Lemma reachable_map_objects_listed_witness :
  reachable demo_st_replaced ∧
  hasLayer (lmap demo_st_replaced) 3 = true ∧
  hover_id (hover demo_st_replaced) = 0%nat ∧
  (λ e : string * Layer, layer_id e.2) <$> layers demo_st_replaced =
    [1; 4]%nat ∧
  (3%nat = hover_id (hover demo_st_replaced) ∨
   3%nat ∈ (geojsonControl demo_st_replaced).*1).
Proof.
  assert (hasLayer (lmap demo_st_replaced) 3 = true) as Hon
    by (vm_compute; reflexivity).
  split; [exact demo_st_replaced_reachable |]. split; [exact Hon |].
  split; [vm_compute; reflexivity |]. split; [vm_compute; reflexivity |].
  exact (reachable_map_objects_listed demo_st_replaced 3
           demo_st_replaced_reachable Hon).
Defined.

Lemma style_feature_over_collection_witness :
  "color" ∈ allowed ∧ "weight" ∈ allowed ∧ "opacity" ∈ allowed ∧
  style_source demo_cp demo_feature "color" = Some "" ∧
  Obj.get "color" (style demo_cp demo_feature) = Some (FromData "") ∧
  Obj.get "weight" (style demo_cp demo_feature) = Some (FromData "5") ∧
  Obj.get "opacity" (style demo_cp demo_feature) = None.
Proof.
  assert ("color" ∈ allowed) as Hc by compute_done.
  assert ("weight" ∈ allowed) as Hw by compute_done.
  assert ("opacity" ∈ allowed) as Ho by compute_done.
  assert (style_source demo_cp demo_feature "color" = Some "") as Hsc
    by (vm_compute; reflexivity).
  assert (style_source demo_cp demo_feature "weight" = Some "5") as Hsw
    by (vm_compute; reflexivity).
  assert (style_source demo_cp demo_feature "opacity" = None) as Hso
    by (vm_compute; reflexivity).
  split; [exact Hc |]. split; [exact Hw |]. split; [exact Ho |].
  split; [exact Hsc |].
  split; [exact (proj1 (style_feature_over_collection demo_cp demo_feature
                          "color" Hc) _ Hsc) |].
  split; [exact (proj1 (style_feature_over_collection demo_cp demo_feature
                          "weight" Hw) _ Hsw) |].
  apply (proj2 (style_feature_over_collection demo_cp demo_feature
                  "opacity" Ho) Hso).
  exists "color". split; [exact Hc |]. rewrite Hsc. eexists. reflexivity.
Defined.

Lemma marker_options_merge_witness :
  NoDup (Obj.keys demo_cp) ∧
  NoDup (Obj.keys (default [] (properties demo_feature))) ∧
  Obj.get "renderer" (pointToLayer demo_cp demo_feature) =
    Some (FromData "svg") ∧
  Obj.get "weight" (pointToLayer demo_cp demo_feature) =
    Some (FromData "5") ∧
  Obj.get "radius" (pointToLayer demo_cp demo_feature) = Some (ONum 3 0).
Proof.
  assert (NoDup (Obj.keys demo_cp)) as H1 by compute_done.
  assert (NoDup (Obj.keys (default [] (properties demo_feature)))) as H2
    by compute_done.
  split; [exact H1 |]. split; [exact H2 |].
  split; [| split].
  - exact (marker_options_merge demo_cp demo_feature "renderer" H1 H2
             ltac:(discriminate) ltac:(discriminate)).
  - exact (marker_options_merge demo_cp demo_feature "weight" H1 H2
             ltac:(discriminate) ltac:(discriminate)).
  - exact (marker_options_merge demo_cp demo_feature "radius" H1 H2
             ltac:(discriminate) ltac:(discriminate)).
Defined.

Lemma marker_colours_witness :
  NoDup (Obj.keys demo_cp) ∧
  NoDup (Obj.keys (default [] (properties demo_feature))) ∧
  Obj.get "color" demo_cp = Some "red" ∧
  Obj.get "color" (pointToLayer demo_cp demo_feature) =
    Some (OStr "#1f77b4") ∧
  Obj.get "fillColor" (pointToLayer demo_cp demo_feature) =
    Some (OStr "#1f77b4").
Proof.
  assert (NoDup (Obj.keys demo_cp)) as H1 by compute_done.
  assert (NoDup (Obj.keys (default [] (properties demo_feature)))) as H2
    by compute_done.
  split; [exact H1 |]. split; [exact H2 |].
  split; [vm_compute; reflexivity |].
  exact (marker_colours demo_cp demo_feature H1 H2).
Defined.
++++
• Your goal: Give the complete listing a second time, exactly as it reads.

• Your solution:
Lemma reachable_map_objects_listed_witness :
  reachable demo_st_replaced ∧
  hasLayer (lmap demo_st_replaced) 3 = true ∧
  hover_id (hover demo_st_replaced) = 0%nat ∧
  (λ e : string * Layer, layer_id e.2) <$> layers demo_st_replaced =
    [1; 4]%nat ∧
  (3%nat = hover_id (hover demo_st_replaced) ∨
   3%nat ∈ (geojsonControl demo_st_replaced).*1).
Proof.
  assert (hasLayer (lmap demo_st_replaced) 3 = true) as Hon
    by (vm_compute; reflexivity).
  split; [exact demo_st_replaced_reachable |]. split; [exact Hon |].
  split; [vm_compute; reflexivity |]. split; [vm_compute; reflexivity |].
  exact (reachable_map_objects_listed demo_st_replaced 3
           demo_st_replaced_reachable Hon).
Defined.

Lemma style_feature_over_collection_witness :
  "color" ∈ allowed ∧ "weight" ∈ allowed ∧ "opacity" ∈ allowed ∧
  style_source demo_cp demo_feature "color" = Some "" ∧
  Obj.get "color" (style demo_cp demo_feature) = Some (FromData "") ∧
  Obj.get "weight" (style demo_cp demo_feature) = Some (FromData "5") ∧
  Obj.get "opacity" (style demo_cp demo_feature) = None.
Proof.
  assert ("color" ∈ allowed) as Hc by compute_done.
  assert ("weight" ∈ allowed) as Hw by compute_done.
  assert ("opacity" ∈ allowed) as Ho by compute_done.
  assert (style_source demo_cp demo_feature "color" = Some "") as Hsc
    by (vm_compute; reflexivity).
  assert (style_source demo_cp demo_feature "weight" = Some "5") as Hsw
    by (vm_compute; reflexivity).
  assert (style_source demo_cp demo_feature "opacity" = None) as Hso
    by (vm_compute; reflexivity).
  split; [exact Hc |]. split; [exact Hw |]. split; [exact Ho |].
  split; [exact Hsc |].
  split; [exact (proj1 (style_feature_over_collection demo_cp demo_feature
                          "color" Hc) _ Hsc) |].
  split; [exact (proj1 (style_feature_over_collection demo_cp demo_feature
                          "weight" Hw) _ Hsw) |].
  apply (proj2 (style_feature_over_collection demo_cp demo_feature
                  "opacity" Ho) Hso).
  exists "color". split; [exact Hc |]. rewrite Hsc. eexists. reflexivity.
Defined.

Lemma marker_options_merge_witness :
  NoDup (Obj.keys demo_cp) ∧
  NoDup (Obj.keys (default [] (properties demo_feature))) ∧
  Obj.get "renderer" (pointToLayer demo_cp demo_feature) =
    Some (FromData "svg") ∧
  Obj.get "weight" (pointToLayer demo_cp demo_feature) =
    Some (FromData "5") ∧
  Obj.get "radius" (pointToLayer demo_cp demo_feature) = Some (ONum 3 0).
Proof.
  assert (NoDup (Obj.keys demo_cp)) as H1 by compute_done.
  assert (NoDup (Obj.keys (default [] (properties demo_feature)))) as H2
    by compute_done.
  split; [exact H1 |]. split; [exact H2 |].
  split; [| split].
  - exact (marker_options_merge demo_cp demo_feature "renderer" H1 H2
             ltac:(discriminate) ltac:(discriminate)).
  - exact (marker_options_merge demo_cp demo_feature "weight" H1 H2
             ltac:(discriminate) ltac:(discriminate)).
  - exact (marker_options_merge demo_cp demo_feature "radius" H1 H2
             ltac:(discriminate) ltac:(discriminate)).
Defined.

Lemma marker_colours_witness :
  NoDup (Obj.keys demo_cp) ∧
  NoDup (Obj.keys (default [] (properties demo_feature))) ∧
  Obj.get "color" demo_cp = Some "red" ∧
  Obj.get "color" (pointToLayer demo_cp demo_feature) =
    Some (OStr "#1f77b4") ∧
  Obj.get "fillColor" (pointToLayer demo_cp demo_feature) =
    Some (OStr "#1f77b4").
Proof.
  assert (NoDup (Obj.keys demo_cp)) as H1 by compute_done.
  assert (NoDup (Obj.keys (default [] (properties demo_feature)))) as H2
    by compute_done.
  split; [exact H1 |]. split; [exact H2 |].
  split; [vm_compute; reflexivity |].
  exact (marker_colours demo_cp demo_feature H1 H2).
Defined.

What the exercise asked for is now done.